(Beginning of DATA)

Fixpoint value_from_digest (digest : list DigestItem) : result DigestValueError bytes :=
  match digest with
  | [] => Err McHashMissingFromDigest
  | PreRuntime id data :: digest =>
      if decide (id = MC_HASH_DIGEST_ID) then
        if decide (length data = 32%nat) then Ok data else Err (InvalidMcHash data)
      else value_from_digest digest
  | _ :: digest => value_from_digest digest
  end.

Inductive BlockDigestError (F : Type) :=
  | HeaderUnavailable (e : F)
  | HeaderDoesNotExist
  | NoInherentDigest (e : DigestValueError).
Arguments HeaderUnavailable {F} e.
Arguments HeaderDoesNotExist {F}.
Arguments NoInherentDigest {F} e.

(** [get_inherent_digest_value_for_block] at [McHashInherentDigest]; a header is
    its number and the items of its digest. *)
Definition get_mc_hash_for_block {H F} (header : H → result F (option (Z * list DigestItem)))
    (block_hash : H) : result (BlockDigestError F) (option bytes) :=
  header ← map_err HeaderUnavailable (header block_hash);
  '(number, logs) ← ok_or header HeaderDoesNotExist;
  if number =? 0 then Ok None
  else
    value ← map_err NoInherentDigest (value_from_digest logs);
    Ok (Some value).

(** ** The inherent data provider *)

Record McHashInherentDataProvider := mkMcHash {
  mc_block : MainchainBlock;
  previous_mc_block : option MainchainBlock;
}.

Inductive McHashInherentError (F : Type) :=
  | DataSourceError (e : F)
  | StableBlockNotFound (timestamp : Z)
  | SlotTooBig
  | McStateReferenceInvalid (hash : bytes) (timestamp : Z)
  | McStateReferenceRegressed (hash : bytes) (timestamp number parent_number : Z)
  | DigestError (e : DigestValueError)
  | StableBlockNotFoundByHash (hash : bytes).
Arguments DataSourceError {F} e.
Arguments StableBlockNotFound {F} timestamp.
Arguments SlotTooBig {F}.
Arguments McStateReferenceInvalid {F} hash timestamp.
Arguments McStateReferenceRegressed {F} hash timestamp number parent_number.
Arguments DigestError {F} e.
Arguments StableBlockNotFoundByHash {F} hash.

Definition mc_hash (self : McHashInherentDataProvider) : bytes := mb_hash (mc_block self).
Definition previous_mc_hash (self : McHashInherentDataProvider) : option bytes :=
  mb_hash <$> previous_mc_block self.

Section Provider.
Context {S F : Type} `{!McHashDataSource S F}.

(** [parent_logs] are the items of the digest of the parent header. *)
Definition new_proposal (parent_logs : list DigestItem) (timestamp : Z) :
    DS S (McHashInherentError F) McHashInherentDataProvider :=
  mc_block ← ds_map_err DataSourceError (get_latest_stable_block_for timestamp);
  mc_block ← ds_lift (ok_or mc_block (StableBlockNotFound timestamp));
  match ok (value_from_digest parent_logs) with
  | Some parent_mc_hash =>
      parent_stable_mc_block ← ds_map_err DataSourceError (get_block_by_hash parent_mc_hash);
      parent_stable_mc_block ←
        ds_lift (ok_or parent_stable_mc_block (StableBlockNotFoundByHash parent_mc_hash));
      if mb_number parent_stable_mc_block <=? mb_number mc_block
      then mret (mkMcHash mc_block (Some parent_stable_mc_block))
      else mret (mkMcHash parent_stable_mc_block (Some parent_stable_mc_block))
  | None => mret (mkMcHash mc_block None)
  end.

Definition get_mc_state_reference (timestamp : Z) (verified_block_mc_hash : bytes) :
    DS S (McHashInherentError F) MainchainBlock :=
  block ← ds_map_err DataSourceError (get_stable_block_for verified_block_mc_hash timestamp);
  ds_lift (ok_or block (McStateReferenceInvalid verified_block_mc_hash timestamp)).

(End of DATA)

WHAT TO DO
The entire set of entries, and nothing else, should be set down exactly.

FINISHED EXERCISE
Fixpoint value_from_digest (digest : list DigestItem) : result DigestValueError bytes :=
  match digest with
  | [] => Err McHashMissingFromDigest
  | PreRuntime id data :: digest =>
      if decide (id = MC_HASH_DIGEST_ID) then
        if decide (length data = 32%nat) then Ok data else Err (InvalidMcHash data)
      else value_from_digest digest
  | _ :: digest => value_from_digest digest
  end.

Inductive BlockDigestError (F : Type) :=
  | HeaderUnavailable (e : F)
  | HeaderDoesNotExist
  | NoInherentDigest (e : DigestValueError).
Arguments HeaderUnavailable {F} e.
Arguments HeaderDoesNotExist {F}.
Arguments NoInherentDigest {F} e.

(** [get_inherent_digest_value_for_block] at [McHashInherentDigest]; a header is
    its number and the items of its digest. *)
Definition get_mc_hash_for_block {H F} (header : H → result F (option (Z * list DigestItem)))
    (block_hash : H) : result (BlockDigestError F) (option bytes) :=
  header ← map_err HeaderUnavailable (header block_hash);
  '(number, logs) ← ok_or header HeaderDoesNotExist;
  if number =? 0 then Ok None
  else
    value ← map_err NoInherentDigest (value_from_digest logs);
    Ok (Some value).

(** ** The inherent data provider *)

Record McHashInherentDataProvider := mkMcHash {
  mc_block : MainchainBlock;
  previous_mc_block : option MainchainBlock;
}.

Inductive McHashInherentError (F : Type) :=
  | DataSourceError (e : F)
  | StableBlockNotFound (timestamp : Z)
  | SlotTooBig
  | McStateReferenceInvalid (hash : bytes) (timestamp : Z)
  | McStateReferenceRegressed (hash : bytes) (timestamp number parent_number : Z)
  | DigestError (e : DigestValueError)
  | StableBlockNotFoundByHash (hash : bytes).
Arguments DataSourceError {F} e.
Arguments StableBlockNotFound {F} timestamp.
Arguments SlotTooBig {F}.
Arguments McStateReferenceInvalid {F} hash timestamp.
Arguments McStateReferenceRegressed {F} hash timestamp number parent_number.
Arguments DigestError {F} e.
Arguments StableBlockNotFoundByHash {F} hash.

Definition mc_hash (self : McHashInherentDataProvider) : bytes := mb_hash (mc_block self).
Definition previous_mc_hash (self : McHashInherentDataProvider) : option bytes :=
  mb_hash <$> previous_mc_block self.

Section Provider.
Context {S F : Type} `{!McHashDataSource S F}.

(** [parent_logs] are the items of the digest of the parent header. *)
Definition new_proposal (parent_logs : list DigestItem) (timestamp : Z) :
    DS S (McHashInherentError F) McHashInherentDataProvider :=
  mc_block ← ds_map_err DataSourceError (get_latest_stable_block_for timestamp);
  mc_block ← ds_lift (ok_or mc_block (StableBlockNotFound timestamp));
  match ok (value_from_digest parent_logs) with
  | Some parent_mc_hash =>
      parent_stable_mc_block ← ds_map_err DataSourceError (get_block_by_hash parent_mc_hash);
      parent_stable_mc_block ←
        ds_lift (ok_or parent_stable_mc_block (StableBlockNotFoundByHash parent_mc_hash));
      if mb_number parent_stable_mc_block <=? mb_number mc_block
      then mret (mkMcHash mc_block (Some parent_stable_mc_block))
      else mret (mkMcHash parent_stable_mc_block (Some parent_stable_mc_block))
  | None => mret (mkMcHash mc_block None)
  end.

Definition get_mc_state_reference (timestamp : Z) (verified_block_mc_hash : bytes) :
    DS S (McHashInherentError F) MainchainBlock :=
  block ← ds_map_err DataSourceError (get_stable_block_for verified_block_mc_hash timestamp);
  ds_lift (ok_or block (McStateReferenceInvalid verified_block_mc_hash timestamp)).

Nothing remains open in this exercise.